(* ===== verification/X509ToCert.v ===== *)
(** * From X.509 to Weave certificates (lib/profiles/security/X509ToWeave.cpp)

    The conversion of a certificate from DER to TLV, field by field, with the macros
    of ASN1Macros.h. *)
From S2P Require Import Prelude Encoding PacketBuffer TLVTypes TLVReader TLVWriter ASN1OID ASN1Writer ASN1Reader CertTime Cert CertToX509.
Local Open Scope Z_scope.
Local Open Scope weave_scope.

(** ** The two objects of a conversion *)

Record XConv := mkXConv { xc_reader : ASN1Reader; xc_writer : TLVWriter }.
Definition on_asn1 {A} (m : M ASN1Reader A) : M XConv A := fun s => let '(r, rd) := m (xc_reader s) in (r, mkXConv rd (xc_writer s)).
Definition on_tlv {A} (m : M TLVWriter A) : M XConv A := fun s => let '(r, w) := m (xc_writer s) in (r, mkXConv (xc_reader s) w).
Definition peek {A} (f : ASN1Reader -> A) : M XConv A := fun s => (Ok (f (xc_reader s)), s).
(** err = reader.Next(), whatever it is *)
Definition next_err : M XConv (option WEAVE_ERROR) := fun s =>
  match ASN1_Next (xc_reader s) with
  | (Ok _, rd) => (Ok None, mkXConv rd (xc_writer s))
  | (Err e, rd) => (Ok (Some e), mkXConv rd (xc_writer s))
  | (Undefined, rd) => (Undefined, mkXConv rd (xc_writer s))
  | (Diverges, rd) => (Diverges, mkXConv rd (xc_writer s))
  end.
(** err == ASN1_NO_ERROR and the element has the class and the tag *)
Definition at_tag (err : option WEAVE_ERROR) (cls tag : Z) : M XConv bool :=
  peek (fun r => match err with None => (ar_Class r =? cls) && (ar_Tag r =? tag) | Some _ => false end).
(** Anything but ASN1_END or success ends the conversion. *)
Definition unless_end (err : option WEAVE_ERROR) : M XConv unit :=
  match err with
  | Some e => if decide (e = ASN1_END) then ret tt else fail e
  | None => ret tt
  end.
Definition must_end (err : option WEAVE_ERROR) (unexpected : WEAVE_ERROR) : M XConv unit :=
  match err with
  | Some e => if decide (e = ASN1_END) then ret tt else fail e
  | None => fail unexpected
  end.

● **Your instructions**: Go line by line through the data above and count those holding "Local"; report the number alone.

● **Task result**: 2